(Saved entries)
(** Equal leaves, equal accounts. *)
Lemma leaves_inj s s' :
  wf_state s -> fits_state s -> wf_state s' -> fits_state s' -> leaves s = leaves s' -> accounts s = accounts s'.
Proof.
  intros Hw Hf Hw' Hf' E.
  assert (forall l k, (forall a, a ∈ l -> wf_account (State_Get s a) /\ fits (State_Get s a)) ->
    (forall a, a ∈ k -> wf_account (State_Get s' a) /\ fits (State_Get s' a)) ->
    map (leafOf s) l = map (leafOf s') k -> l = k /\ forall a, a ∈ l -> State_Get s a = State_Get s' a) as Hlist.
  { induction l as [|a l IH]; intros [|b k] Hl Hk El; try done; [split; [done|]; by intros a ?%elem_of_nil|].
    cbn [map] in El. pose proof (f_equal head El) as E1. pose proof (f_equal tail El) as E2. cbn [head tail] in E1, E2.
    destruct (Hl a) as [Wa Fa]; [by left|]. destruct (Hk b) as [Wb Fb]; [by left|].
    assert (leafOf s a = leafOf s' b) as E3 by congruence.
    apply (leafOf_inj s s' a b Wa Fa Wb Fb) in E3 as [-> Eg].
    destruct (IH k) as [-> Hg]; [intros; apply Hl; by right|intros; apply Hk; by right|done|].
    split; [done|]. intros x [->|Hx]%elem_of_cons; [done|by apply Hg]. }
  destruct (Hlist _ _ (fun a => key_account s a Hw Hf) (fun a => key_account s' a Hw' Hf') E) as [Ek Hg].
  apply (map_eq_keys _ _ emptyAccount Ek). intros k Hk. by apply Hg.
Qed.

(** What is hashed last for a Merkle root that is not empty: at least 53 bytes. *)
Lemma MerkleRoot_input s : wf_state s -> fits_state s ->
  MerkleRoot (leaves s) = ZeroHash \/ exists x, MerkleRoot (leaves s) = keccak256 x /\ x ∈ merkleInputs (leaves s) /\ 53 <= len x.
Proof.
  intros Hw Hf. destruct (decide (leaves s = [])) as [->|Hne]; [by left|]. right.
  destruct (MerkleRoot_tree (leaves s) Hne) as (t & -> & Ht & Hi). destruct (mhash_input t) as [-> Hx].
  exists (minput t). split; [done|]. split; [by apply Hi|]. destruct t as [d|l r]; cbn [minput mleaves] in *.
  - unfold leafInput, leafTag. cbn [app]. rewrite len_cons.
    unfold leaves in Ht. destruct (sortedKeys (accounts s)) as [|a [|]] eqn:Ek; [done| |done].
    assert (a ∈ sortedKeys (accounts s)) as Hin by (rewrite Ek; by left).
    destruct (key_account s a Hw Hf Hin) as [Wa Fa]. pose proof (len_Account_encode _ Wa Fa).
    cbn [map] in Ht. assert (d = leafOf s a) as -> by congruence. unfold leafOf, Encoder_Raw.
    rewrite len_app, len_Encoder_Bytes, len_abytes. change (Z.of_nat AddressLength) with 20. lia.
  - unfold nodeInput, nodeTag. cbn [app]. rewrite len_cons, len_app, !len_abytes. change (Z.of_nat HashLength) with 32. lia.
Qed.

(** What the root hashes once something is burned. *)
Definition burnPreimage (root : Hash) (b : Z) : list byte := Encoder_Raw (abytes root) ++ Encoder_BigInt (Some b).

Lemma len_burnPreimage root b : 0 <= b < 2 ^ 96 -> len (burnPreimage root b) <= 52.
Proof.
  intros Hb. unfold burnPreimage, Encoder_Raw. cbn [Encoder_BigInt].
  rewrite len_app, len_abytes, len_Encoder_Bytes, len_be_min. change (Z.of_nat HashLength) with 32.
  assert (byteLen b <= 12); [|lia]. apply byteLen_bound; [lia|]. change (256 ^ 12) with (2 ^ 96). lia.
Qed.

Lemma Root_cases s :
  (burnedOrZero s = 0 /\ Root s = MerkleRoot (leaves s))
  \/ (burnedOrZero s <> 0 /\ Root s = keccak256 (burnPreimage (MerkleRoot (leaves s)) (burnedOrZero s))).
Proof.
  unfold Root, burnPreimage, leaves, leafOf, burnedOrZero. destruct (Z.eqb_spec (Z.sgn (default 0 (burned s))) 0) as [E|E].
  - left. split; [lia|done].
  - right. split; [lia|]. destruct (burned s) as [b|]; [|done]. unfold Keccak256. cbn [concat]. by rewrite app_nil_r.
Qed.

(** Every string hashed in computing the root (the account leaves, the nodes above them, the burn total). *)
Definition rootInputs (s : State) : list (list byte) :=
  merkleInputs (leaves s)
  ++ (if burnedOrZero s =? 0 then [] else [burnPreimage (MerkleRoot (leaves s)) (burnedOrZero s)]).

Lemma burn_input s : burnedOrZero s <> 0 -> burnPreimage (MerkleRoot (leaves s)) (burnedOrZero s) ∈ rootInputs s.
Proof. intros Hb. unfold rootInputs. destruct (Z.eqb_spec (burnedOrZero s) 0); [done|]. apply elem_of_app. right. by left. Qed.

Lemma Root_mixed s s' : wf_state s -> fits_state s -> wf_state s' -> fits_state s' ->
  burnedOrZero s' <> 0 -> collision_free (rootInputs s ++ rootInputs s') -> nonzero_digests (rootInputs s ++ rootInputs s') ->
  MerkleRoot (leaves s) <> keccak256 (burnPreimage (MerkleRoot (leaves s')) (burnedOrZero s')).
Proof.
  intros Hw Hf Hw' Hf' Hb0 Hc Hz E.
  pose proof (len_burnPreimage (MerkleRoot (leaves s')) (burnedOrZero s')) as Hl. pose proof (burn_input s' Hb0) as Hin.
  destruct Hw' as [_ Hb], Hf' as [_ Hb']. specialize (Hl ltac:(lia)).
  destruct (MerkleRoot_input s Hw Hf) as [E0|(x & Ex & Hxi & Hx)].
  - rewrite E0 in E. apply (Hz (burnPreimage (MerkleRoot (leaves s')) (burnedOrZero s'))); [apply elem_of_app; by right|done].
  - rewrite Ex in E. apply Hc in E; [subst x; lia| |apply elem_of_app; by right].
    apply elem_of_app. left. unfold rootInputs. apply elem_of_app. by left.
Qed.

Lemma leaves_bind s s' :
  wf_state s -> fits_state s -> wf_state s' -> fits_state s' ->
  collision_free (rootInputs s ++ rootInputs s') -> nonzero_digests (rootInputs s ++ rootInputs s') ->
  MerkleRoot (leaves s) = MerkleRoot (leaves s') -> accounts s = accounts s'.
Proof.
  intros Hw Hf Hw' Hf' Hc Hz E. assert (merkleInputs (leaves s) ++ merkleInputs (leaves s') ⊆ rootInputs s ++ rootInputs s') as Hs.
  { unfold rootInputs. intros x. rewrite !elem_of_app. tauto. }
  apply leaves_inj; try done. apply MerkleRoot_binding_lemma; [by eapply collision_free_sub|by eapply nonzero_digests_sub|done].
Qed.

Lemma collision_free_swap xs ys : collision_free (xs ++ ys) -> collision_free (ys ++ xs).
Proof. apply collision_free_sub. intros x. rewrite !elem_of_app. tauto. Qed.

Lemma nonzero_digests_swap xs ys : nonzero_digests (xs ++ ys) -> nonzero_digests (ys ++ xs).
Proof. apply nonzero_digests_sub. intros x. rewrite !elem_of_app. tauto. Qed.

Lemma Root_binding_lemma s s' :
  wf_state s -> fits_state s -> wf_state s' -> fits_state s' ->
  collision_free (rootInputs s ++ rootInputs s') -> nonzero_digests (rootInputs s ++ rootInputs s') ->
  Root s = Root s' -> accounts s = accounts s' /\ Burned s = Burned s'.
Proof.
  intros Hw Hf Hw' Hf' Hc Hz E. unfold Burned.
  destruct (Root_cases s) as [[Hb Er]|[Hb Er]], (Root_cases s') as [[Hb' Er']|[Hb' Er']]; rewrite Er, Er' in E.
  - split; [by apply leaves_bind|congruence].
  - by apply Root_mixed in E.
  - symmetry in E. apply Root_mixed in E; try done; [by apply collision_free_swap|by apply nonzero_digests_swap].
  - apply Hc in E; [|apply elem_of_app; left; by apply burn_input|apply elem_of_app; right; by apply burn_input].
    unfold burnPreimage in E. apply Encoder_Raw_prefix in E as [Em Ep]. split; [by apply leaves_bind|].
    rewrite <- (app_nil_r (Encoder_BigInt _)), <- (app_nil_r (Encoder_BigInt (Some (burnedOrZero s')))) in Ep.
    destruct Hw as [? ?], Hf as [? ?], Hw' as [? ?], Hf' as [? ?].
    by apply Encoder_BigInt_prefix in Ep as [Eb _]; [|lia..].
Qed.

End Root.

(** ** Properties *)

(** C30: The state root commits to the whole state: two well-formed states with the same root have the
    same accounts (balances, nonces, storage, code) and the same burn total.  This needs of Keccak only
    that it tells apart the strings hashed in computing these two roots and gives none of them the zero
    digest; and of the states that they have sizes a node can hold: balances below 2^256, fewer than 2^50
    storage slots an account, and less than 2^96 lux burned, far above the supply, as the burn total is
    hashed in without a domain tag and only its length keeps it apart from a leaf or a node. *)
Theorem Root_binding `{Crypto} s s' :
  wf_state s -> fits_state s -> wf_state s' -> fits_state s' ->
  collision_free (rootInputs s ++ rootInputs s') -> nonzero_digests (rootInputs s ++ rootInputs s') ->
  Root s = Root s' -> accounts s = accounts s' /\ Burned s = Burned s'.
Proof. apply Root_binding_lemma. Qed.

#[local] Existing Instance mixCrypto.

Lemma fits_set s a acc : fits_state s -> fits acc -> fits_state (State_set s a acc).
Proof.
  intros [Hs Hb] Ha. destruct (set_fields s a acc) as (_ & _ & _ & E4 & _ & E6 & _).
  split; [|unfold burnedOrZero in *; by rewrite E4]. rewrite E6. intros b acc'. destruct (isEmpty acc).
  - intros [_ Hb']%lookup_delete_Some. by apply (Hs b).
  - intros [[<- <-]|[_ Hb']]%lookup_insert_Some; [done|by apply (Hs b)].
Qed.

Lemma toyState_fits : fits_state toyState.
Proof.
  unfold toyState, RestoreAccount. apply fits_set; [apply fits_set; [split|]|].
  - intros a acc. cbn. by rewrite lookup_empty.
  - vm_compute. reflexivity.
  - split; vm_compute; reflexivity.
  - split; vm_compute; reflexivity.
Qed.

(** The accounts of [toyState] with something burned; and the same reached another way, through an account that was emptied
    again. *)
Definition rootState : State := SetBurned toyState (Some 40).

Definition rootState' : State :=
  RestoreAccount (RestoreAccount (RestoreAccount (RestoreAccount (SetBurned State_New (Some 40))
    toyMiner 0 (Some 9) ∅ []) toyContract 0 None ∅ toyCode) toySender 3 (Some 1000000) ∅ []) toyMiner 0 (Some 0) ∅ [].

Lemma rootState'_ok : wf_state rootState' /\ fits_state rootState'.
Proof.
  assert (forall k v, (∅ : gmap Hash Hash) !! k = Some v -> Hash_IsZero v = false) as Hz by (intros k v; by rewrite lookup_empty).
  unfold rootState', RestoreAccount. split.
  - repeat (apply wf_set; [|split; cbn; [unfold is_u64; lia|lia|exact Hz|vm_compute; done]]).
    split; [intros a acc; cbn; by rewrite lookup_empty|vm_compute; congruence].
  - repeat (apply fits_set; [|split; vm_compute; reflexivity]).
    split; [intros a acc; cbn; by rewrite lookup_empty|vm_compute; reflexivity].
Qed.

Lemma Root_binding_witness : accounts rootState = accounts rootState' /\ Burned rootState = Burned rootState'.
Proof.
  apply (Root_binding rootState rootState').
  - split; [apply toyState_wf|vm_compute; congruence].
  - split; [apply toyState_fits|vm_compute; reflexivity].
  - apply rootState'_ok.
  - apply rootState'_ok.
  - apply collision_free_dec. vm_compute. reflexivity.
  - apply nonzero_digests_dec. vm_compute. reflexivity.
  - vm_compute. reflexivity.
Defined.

# WHAT IS EXPECTED
Your task is to restate, word for word, only those lines above that fall between the line holding "toyMiner 0 (Some 9)" and the line holding "unfold rootState', RestoreAccount. split.", inclusive.

# ANSWER SECTION
    toyMiner 0 (Some 9) ∅ []) toyContract 0 None ∅ toyCode) toySender 3 (Some 1000000) ∅ []) toyMiner 0 (Some 0) ∅ [].

Lemma rootState'_ok : wf_state rootState' /\ fits_state rootState'.
Proof.
  assert (forall k v, (∅ : gmap Hash Hash) !! k = Some v -> Hash_IsZero v = false) as Hz by (intros k v; by rewrite lookup_empty).
  unfold rootState', RestoreAccount. split.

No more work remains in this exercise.